(** Inserting a loaded node: it moves into the table as it is, or stays with
    the caller. *)
Lemma cache_insert_loaded_spec F G e c k p n :
  cache_inv F G c → p ∈ F → c_nodes c !! p = Some n →
  ∃ r e' c', cache_insert_loaded (Ok k) p (e, c) = Ok (r, (e', c'))
    ∧ rte_get_timer_hz e' = rte_get_timer_hz e
    ∧ (r = 0 ∧ abs c' = <[k := entry_of n]> (abs c) ∧ view c' = <[k := p]> (view c)
       ∧ c_hash c' ≠ None
       ∧ (∃ F' G', cache_inv F' G' c' ∧ (view c !! k = None → F' = F ∖ {[p]} ∧ G' = G))
       ∨ r < 0 ∧ cache_inv F G c' ∧ abs c' = abs c)
    ∧ (fst (rte_malloc_ok e) = true → c_hash c ≠ None → (size (view c) < CACHE_SIZE)%nat → r = 0).
Proof.
  intros Hi Hp Hn. unfold cache_insert_loaded, bind, alloc_key.
  pose proof (timer_hz_malloc e) as Hhz.
  destruct (rte_malloc_ok e) as [[|] e1] eqn:Em; cbn in *; cycle 1.
  { exists (- ENOMEM), e1, c. split; [done|]. split; [done|]. split; [|done]. by right. }
  set (q := fresh (dom (c_keys c))).
  assert (c_keys c !! q = None) as Hq by apply not_elem_of_dom, is_fresh.
  unfold update_node, spinlock_lock, table_add, spinlock_unlock. cbn.
  rewrite Hn. cbn. rewrite (inv_lock _ _ _ Hi). cbn. set (n' := n_set_key q n).
  assert (entry_of n' = entry_of n) as He.
  { unfold entry_of, n'. by rewrite set_key_send, set_key_timestamp, set_key_ttl. }
  destruct (update_float_inv F G c p n' Hi Hp) as [Hinv0 Habs0].
  unfold free_key, with_nodes, with_keys, with_lock, with_hash in *.
  rewrite (inv_lock _ _ _ Hi) in Hinv0, Habs0.
  destruct (c_hash c) as [h|] eqn:Eh; cbn; cycle 1.
  { replace (- EINVAL <? 0) with true by done. cbn.
    rewrite lookup_insert_eq. cbn. rewrite delete_insert_id by done.
    do 3 eexists. split; [reflexivity|]. split; [congruence|]. split; [by right|done]. }
  destruct (rte_hash_add_key_data h k p) as [r h'] eqn:Ea. cbn.
  destruct (hash_add _ _ _ _ _ Ea) as [[-> Hh']|[Hr Hh']]; cbn.
  - destruct (table_insert_inv F G c h h' k p n' q) as (F' & G' & Hinv & Habs & Hsame);
      try done; [unfold n'; apply set_key_key|]. rewrite He in Habs.
    do 3 eexists. split; [reflexivity|]. split; [congruence|]. split; [|done]. left.
    split_and!; [done|done|by unfold view; cbn; rewrite Eh, Hh'|done|by exists F', G'].
  - rewrite (proj2 (Z.ltb_lt r 0)) by lia. cbn. rewrite lookup_insert_eq. cbn.
    rewrite delete_insert_id by done.
    destruct (float_inv F F G
      (Cache (Some h) (<[p := n']> (c_nodes c)) (c_keys c) false)
      (Cache (Some h') (<[p := n']> (c_nodes c)) (c_keys c) false)) as [Hinv Habs]; try done.
    { intros p' HpF. by apply Hinv0. }
    do 3 eexists. split; [reflexivity|]. split; [congruence|]. split.
    { right. split; [done|]. split; [done|]. congruence. }
    intros _ _ Hroom. exfalso. unfold view in Hroom. rewrite Eh in Hroom.
    pose proof (hash_add_room h k p Hroom) as H0. rewrite Ea in H0. cbn in H0. lia.
Qed.

(** The operations keep the table: it is created and freed elsewhere. *)
Definition has_table (s : E * cache) : Prop := c_hash s.2 ≠ None.

Ltac keeps_step :=
  first [ apply preserves_bind; [|intros ?]
        | match goal with |- preserves _ (match ?x with _ => _ end) => destruct x end
        | match goal with |- preserves _ ?m =>
            intros [? ?] ? ? ? Hrun; unfold has_table in *; cbn in *;
            repeat (split_match_in Hrun; cbn in *; simplify_eq; try done); simplify_eq/=; congruence end ].

Lemma keeps_cache_lookup k : preserves has_table (cache_lookup k).
Proof.
  unfold cache_lookup, spinlock_lock, spinlock_unlock, table_lookup, timer_cycles, timer_hz,
    read_node, lift, rbind, table_del, free_key, free_node, ret.
  repeat keeps_step.
Qed.

Lemma keeps_cache_add content p ttl : preserves has_table (cache_add content p ttl).
Proof.
  unfold cache_add, alloc_key, rbind, timer_cycles, update_node, spinlock_lock, table_add,
    free_key, free_node, spinlock_unlock, ret.
  repeat keeps_step.
Qed.

Lemma keeps_insert_loaded content p : preserves has_table (cache_insert_loaded content p).
Proof.
  unfold cache_insert_loaded, alloc_key, rbind, update_node, spinlock_lock, table_add,
    free_key, spinlock_unlock, ret.
  repeat keeps_step.
Qed.

Lemma keeps_cache_clear : preserves has_table cache_clear.
Proof.
  intros [e c] [] [e' c'] Hs. unfold cache_clear, bind, spinlock_lock. cbn.
  unfold has_table in *. cbn in *. destruct (c_hash c); [|done]. by destruct (c_lock c); intros [= <- <-].
Qed.

(** A decision stored with memory and room available is found by every later
    lookup until it expires, at whatever time that lookup reads. *)
Lemma cache_add_then_lookup F G e c k p n ttl :
  cache_inv F G c → p ∈ F → c_nodes c !! p = Some n →
  fst (rte_malloc_ok e) = true → c_hash c ≠ None → (size (view c) < CACHE_SIZE)%nat →
  let stored := Entry (n_send n) (fst (rte_get_timer_cycles (snd (rte_malloc_ok e)))) (u32 ttl) in
  ∃ e' c', cache_add (Ok k) p ttl (e, c) = Ok (tt, (e', c'))
    ∧ (∃ F' G', cache_inv F' G' c')
    ∧ abs c' = <[k := stored]> (abs c)
    ∧ ∀ e2, ∃ r o e3 c3, cache_lookup k (e2, c') = Ok ((r, o), (e3, c3))
        ∧ if expired (fst (rte_get_timer_cycles e2)) (rte_get_timer_hz e2) stored
          then r = - ENOENT ∧ o = None ∧ abs c3 !! k = None
          else 0 ≤ r ∧ c3 = c' ∧ ∃ q n', o = Some q ∧ c_nodes c3 !! q = Some n'
               ∧ entry_of n' = stored.
Proof.
  intros Hi Hp Hn Hm Hh Hroom stored.
  destruct (cache_add_spec F G e c k p n ttl Hi Hp Hn)
    as (e' & c' & F' & G' & Hrun & Hi' & _ & _ & Habs).
  destruct (Habs Hm Hh Hroom) as (Habs' & _). clear Habs. rename Habs' into Habs.
  fold stored in Habs.
  exists e', c'. split; [done|]. split; [eauto|]. split; [done|]. intros e2.
  destruct (cache_lookup_spec F' G' e2 c' k Hi')
    as (r & o & e3 & c3 & now & Hlook & _ & Hout & -> & _).
  exists r, o, e3, c3. split; [done|].
  assert (abs c' !! k = Some stored) as Hk by (rewrite Habs; apply lookup_insert_eq).
  unfold lookup_outcome in Hout. rewrite abs_lookup in Hk.
  destruct (view c' !! k) as [q|]; [|done]. cbn in Hk.
  destruct Hout as (n' & Hn' & Hout). rewrite Hn' in Hk. cbn in Hk.
  assert (entry_of n' = stored) as Hst by congruence. rewrite Hst in Hout. destruct (expired _ _ stored).
  - destruct Hout as (-> & -> & -> & _). by rewrite lookup_delete_eq.
  - destruct Hout as (? & -> & ->). eauto 10.
Qed.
· · · · ·
**DESCRIPTION OF THE TASK**
Each line above that includes the word "pose" is to be copied.

**RESPONSE TO THIS TASK**
  pose proof (timer_hz_malloc e) as Hhz.
    pose proof (hash_add_room h k p Hroom) as H0. rewrite Ea in H0. cbn in H0. lia.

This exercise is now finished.